Jae Williams ’08, MA ’16
Jae Williams is an award-winning filmmaker (Kay Borne Emerging Filmmaker award, Brother Thomas Artist Fellowship Award) and arts advocate. Born in Southside Chicago and raised in West Medford, Massachusetts, he graduated from Emerson with a bachelor’s degree in Media Production and master’s degree in Integrated Marketing Communication. Williams is fortunate to be able to use his experience to act as a mentor for film and media production students who have hopes of building a successful film career in the future. In 2008, he founded Forever Ink Productions, which produces short films and executes a monthly film series called the Reel Life Experience as well as an annual charity event called the Celebration of the Arts Red Carpet Experience.

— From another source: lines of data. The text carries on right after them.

(** [None] when the iteration is over. *)
Definition publish_entry (index : Z) (f : publish_field) a
    : option (option publish_field * app_state_t) :=
  match f with
  | FieldRate =>
      '(p, a) ← next_field a;
      a ← update_publish index (set_publish_rate (atoi p)) a;
      Some (Some FieldBase, a)
  | FieldBase =>
      '(p, a) ← next_field a;
      a ← update_publish index (set_base_value (f_of_d (atof p))) a;
      Some (Some FieldDeviation, a)
  | FieldDeviation =>
      '(p, a) ← next_field a;
      a ← update_publish index (set_deviation (f_of_d (atof p))) a;
      Some (Some FieldQos, a)
  | FieldQos =>
      '(p, a) ← next_field a;
      a ← update_publish index (set_qos (atoi p)) a;
      Some (Some FieldLength, a)
  | FieldLength =>
      '(p, a) ← next_field a;
      if decide (p = ATLAS_PACKET_LENGTH_DEFAULT) then
        a ← update_publish index (set_packet_length 0) a;
        Some (Some (FieldMsg true), a)
      else
        a ← update_publish index (set_packet_length (atoi p)) a;
        Some (Some (FieldMsg false), a)
  | FieldMsg is_default =>
      a ← update_publish index (alloc_publish_msg is_default) a;
      Some (Some FieldThread, a)
  | FieldThread =>
      a ← update_publish index start_thread a;
      Some (Some FieldSubscribe, a)
  | FieldSubscribe =>
      p ← ap_publish a !! Z.to_nat index;
      feature ← cstr_of (pi_feature p);
      topic ← make_topic ATLAS_DATA_PLANE_REQUEST_REPUTATION_TOPIC feature;
      Some (None, ap_emit (AppSubscribe topic 2) a)
  end.

(** An iteration of [subscribe_topics], with the feature. *)
Definition subscribe_entry (qos : Z) (feature : list byte) a : option app_state_t :=
  topic ← make_topic ATLAS_DATA_PLANE_DATA_TOPIC feature;
  Some (ap_emit (AppSubscribe topic qos) a).

Definition timespec0 : timespec := mk_timespec 0 0.
Definition feedback0 : atlas_feedback_t := mk_feedback (zeros ATLAS_IDENTITY_MAX_LEN) 0 0 0.
Definition reputation0 : reputation_t :=
  mk_reputation (zeros ATLAS_DATA_PLANE_FEATURE_MAX_LEN) 0 0 0 false
    (replicate 256 (S754_zero false)) (replicate 256 feedback0) 0 timespec0.

Definition set_rep_feature (blk : list byte) (r : reputation_t) : reputation_t :=
  mk_reputation blk (rp_query_rate r) (rp_target_value r) (rp_window_size r) (rp_feedback_active r)
    (rp_sensor_val r) (rp_feedback r) (rp_feedback_length r) (rp_window_start r).
Definition set_query_rate (x : Z) (r : reputation_t) : reputation_t :=
  mk_reputation (rp_feature r) x (rp_target_value r) (rp_window_size r) (rp_feedback_active r)
    (rp_sensor_val r) (rp_feedback r) (rp_feedback_length r) (rp_window_start r).
Definition set_target_value (x : Z) (r : reputation_t) : reputation_t :=
  mk_reputation (rp_feature r) (rp_query_rate r) x (rp_window_size r) (rp_feedback_active r)
    (rp_sensor_val r) (rp_feedback r) (rp_feedback_length r) (rp_window_start r).
Definition set_window_size (x : Z) (r : reputation_t) : reputation_t :=
  mk_reputation (rp_feature r) (rp_query_rate r) (rp_target_value r) x (rp_feedback_active r)
    (rp_sensor_val r) (rp_feedback r) (rp_feedback_length r) (rp_window_start r).

(** What [set_reputation] reads next. *)
Inductive reputation_field := RepRate | RepWindow | RepTarget.

(** Where the main thread is: before the first call of [strtok] in an iteration
    of one of the two loops, with the string when it is the first one; in an
    iteration of [traffic_generator]; before or in [set_reputation]; or waiting
    for the key. *)
Inductive main_pc :=
| MainPublish (index : Z) (first : option (list byte))
| MainPublishField (index : Z) (f : publish_field)
| MainSubscribe (first : option (list byte))
| MainReputation
| MainReputationField (f : reputation_field)
| MainWait
| MainExit (code : Z).

(** [set_reputation] up to the feature. *)
Definition set_reputation (reputation_arg : list byte) a : option (main_pc * app_state_t) :=
  let a := ap_with_rep reputation0 a in
  let '(p, a) := strtok_first (B ":") TokOption reputation_arg a in
  match p with
  | None => Some (MainWait, a)
  | Some p =>
      feature ← strcpy (rp_feature (ap_rep a)) p;
      Some (MainReputationField RepRate, ap_with_rep (set_rep_feature feature (ap_rep a)) a)
  end.

(** Its other fields; the task starts after the last one. *)
Definition set_reputation_field (f : reputation_field) (t : task_pc) a
    : option (main_pc * task_pc * app_state_t) :=
  '(p, a) ← next_field a;
  match f with
  | RepRate =>
      Some (MainReputationField RepWindow, t, ap_with_rep (set_query_rate (atoi p) (ap_rep a)) a)
  | RepWindow =>
      let r := set_window_size (atoi p) (ap_rep a) in
      Some (if decide (rp_window_size r >= rp_query_rate r) then MainExit 1
            else MainReputationField RepTarget, t, ap_with_rep r a)
  | RepTarget =>
      let target := if decide (p = ATLAS_REPUTATION_FEEDBACK_AVERAGE) then -1 else atoi p in
      Some (MainWait, TaskRequest, ap_with_rep (set_target_value target (ap_rep a)) a)
  end.

(** The options. *)
Record dp_args := mk_args {
  arg_publish : option (list byte);
  arg_subscribe : option (list byte);
  arg_hostname : option (list byte);
  arg_reputation : option (list byte);
  arg_qos : Z;
  arg_ppm : Z;
  arg_maxlen : Z
}.

Inductive dp_letter := L_publish | L_subscribe | L_hostname | L_qos | L_ppm | L_maxlen | L_reputation
  | L_other.

(** The loop over [getopt_long]. *)
Fixpoint parse_letters (opts : list (dp_letter * list byte)) (g : dp_args) : start_result dp_args :=
  match opts with
  | [] => Live g
  | (l, optarg) :: opts =>
      let '(mk_args p s h r q m n) := g in
      match l with
      | L_publish => parse_letters opts (mk_args (Some optarg) s h r q m n)
      | L_subscribe => parse_letters opts (mk_args p (Some optarg) h r q m n)
      | L_hostname => parse_letters opts (mk_args p s (Some optarg) r q m n)
      | L_qos => parse_letters opts (mk_args p s h r (atoi optarg) m n)
      | L_ppm => parse_letters opts (mk_args p s h r q (atoi optarg) n)
      | L_maxlen => parse_letters opts (mk_args p s h r q m (atoi optarg))
      | L_reputation => parse_letters opts (mk_args p s h (Some optarg) q m n)
      | L_other => Exited 1
      end
  end.

Definition args0 : dp_args := mk_args None None None None (-1) (-1) (-1).

(** The MQTT client: created and connected, or [exit (1)]. *)
Definition start_MQTTclient (clientid : option (list byte)) (hostname : list byte) a
    : start_result app_state_t :=
  let '(ok, a) := ap_call (mqtt_create clientid hostname) a in
  if negb ok then Exited 1 else
  let '(ok, a) := ap_call mqtt_connect a in
  if negb ok then Exited 1 else Live a.

(** [parse_arguments] up to [traffic_generator], from where the threads run. *)
Definition parse_arguments (fuel : nat) (opts : list (dp_letter * list byte)) a
    : start_result (dp_args * app_state_t) :=
  match parse_letters opts args0 with
  | Live g =>
      match arg_publish g, arg_subscribe g, arg_hostname g with
      | Some _, Some _, Some hostname =>
          if decide (arg_qos g = -1 ∨ arg_ppm g = -1 ∨ arg_maxlen g = -1) then Exited 1 else
          match atlas_init fuel (u16 (arg_qos g)) (u16 (arg_ppm g)) (u16 (arg_maxlen g))
                  (Some (ap_identity a)) (ap_dp a) with
          | Done (status, identity, dp) =>
              let a := mk_app dp (ap_trace a) (ap_publish a) (ap_rep a) identity (ap_tok a) in
              if decide (status = ATLAS_OK) then
                match start_MQTTclient identity hostname a with
                | Live a => Live (g, a)
                | Exited c => Exited c
                | Undefined => Undefined
                | Retrying => Retrying
                end
              else Exited 1
          | Fault => Undefined
          | NoFuel => Retrying
          end
      | _, _, _ => Exited 1
      end
  | Exited c => Exited c
  | Undefined => Undefined
  | Retrying => Retrying
  end.

(** [main] up to the loops. *)
Definition dp_main (fuel : nat) (opts : list (dp_letter * list byte)) a
    : start_result (dp_args * app_state_t) :=
  let '(euid, a) := ap_call app_geteuid a in
  if decide (euid ≠ 0) then Exited (-1) else parse_arguments fuel opts a.

(** ** The threads together *)

Record prog := mk_prog {
  pg_main : main_pc; pg_task : task_pc; pg_mqtt : mqtt_pc; pg_app : app_state_t
}.

Definition strtok_arg (first : option (list byte)) a : option (option (list byte) * app_state_t) :=
  match first with
  | Some s => Some (strtok_first (B ":") TokOption s a)
  | None => strtok_next (B ":") a
  end.

(** A step of the main thread: a token, and what is done with it. The loop over
    the subscriptions goes on with another separator. *)
Definition main_step (g : dp_args) (s : prog) : option prog :=
  let '(mk_prog pc t m a) := s in
  match pc with
  | MainPublish index first =>
      '(p, a) ← strtok_arg first a;
      match p with
      | Some feature =>
          a ← update_publish index (set_feature feature) a;
          Some (mk_prog (MainPublishField index FieldRate) t m a)
      | None => Some (mk_prog (MainSubscribe (arg_subscribe g)) t m a)
      end
  | MainPublishField index f =>
      '(next, a) ← publish_entry index f a;
      Some (mk_prog (match next with
                     | Some f => MainPublishField index f
                     | None => MainPublish (index + 1) None
                     end) t m a)
  | MainSubscribe first =>
      '(p, a) ← match first with
                | Some s => Some (strtok_first (B ":") TokOption s a)
                | None => strtok_next (B ",") a
                end;
      match p with
      | Some feature =>
          a ← subscribe_entry (arg_qos g) feature a;
          Some (mk_prog (MainSubscribe None) t m a)
      | None => Some (mk_prog MainReputation t m a)
      end
  | MainReputation =>
      match arg_reputation g with
      | None => Some (mk_prog MainWait t m a)
      | Some arg => '(pc, a) ← set_reputation arg a; Some (mk_prog pc t m a)
      end
  | MainReputationField f =>
      '(pc, t, a) ← set_reputation_field f t a; Some (mk_prog pc t m a)
  | MainWait => None
  | MainExit _ => None
  end.

(** [exit] ends all threads. *)
Definition runs (pc : main_pc) : bool := match pc with MainExit _ => false | _ => true end.

(** What the threads do, one step of one of them at a time. *)
Inductive app_step (g : dp_args) : prog → prog → Prop :=
| app_main s s' : main_step g s = Some s' → app_step g s s'
| app_publisher pc t m a i p a' :
    runs pc = true → ap_publish a !! i = Some p → pi_thread p = true → publish_task i a = Some a' →
    app_step g (mk_prog pc t m a) (mk_prog pc t m a')
| app_message pc t a msg m' a' :
    runs pc = true → msgarrvd_begin msg a = Some (m', a') →
    app_step g (mk_prog pc t MqttIdle a) (mk_prog pc t m' a')
| app_handle pc t m a m' a' :
    runs pc = true → m ≠ MqttIdle → handle_data_step m a = Some (m', a') →
    app_step g (mk_prog pc t m a) (mk_prog pc t m' a')
| app_task pc t m a t' a' :
    runs pc = true → reputation_query_task t a = Some (t', a') →
    app_step g (mk_prog pc t m a) (mk_prog pc t' m a')
| app_report pc t m a fuel dp :
    runs pc = true → send_statistics_command fuel (ap_dp a) = Done dp →
    app_step g (mk_prog pc t m a) (mk_prog pc t m (ap_with_dp dp a)).

(** The state of the program when [traffic_generator] is called. *)
Definition app_start (g : dp_args) a : prog :=
  mk_prog (MainPublish 0 (arg_publish g)) TaskOff MqttIdle a.

Definition publish0 : publish_info_t :=
  mk_publish_info (zeros ATLAS_DATA_PLANE_FEATURE_MAX_LEN) 0 (S754_zero false) (S754_zero false)
    0 0 None false.

Definition app_initial (dp : dp_state E) : app_state_t :=
  mk_app dp [] (replicate 32 publish0) reputation0 None TokDead.

End App.
#[global] Arguments app_state_t : clear implicits.
#[global] Arguments prog : clear implicits.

He has also developed Forever Ink Foundation, a nonprofit showcasing the arts and film industry in Boston, educating youth in the community, and supporting the endeavors of young artists of all kinds. Williams has recently launched Culture Key Agency, LLC, a social media management and digital marketing agency that helps small businesses increase their profits by developing the connection between authentic social insight and brand aspiration.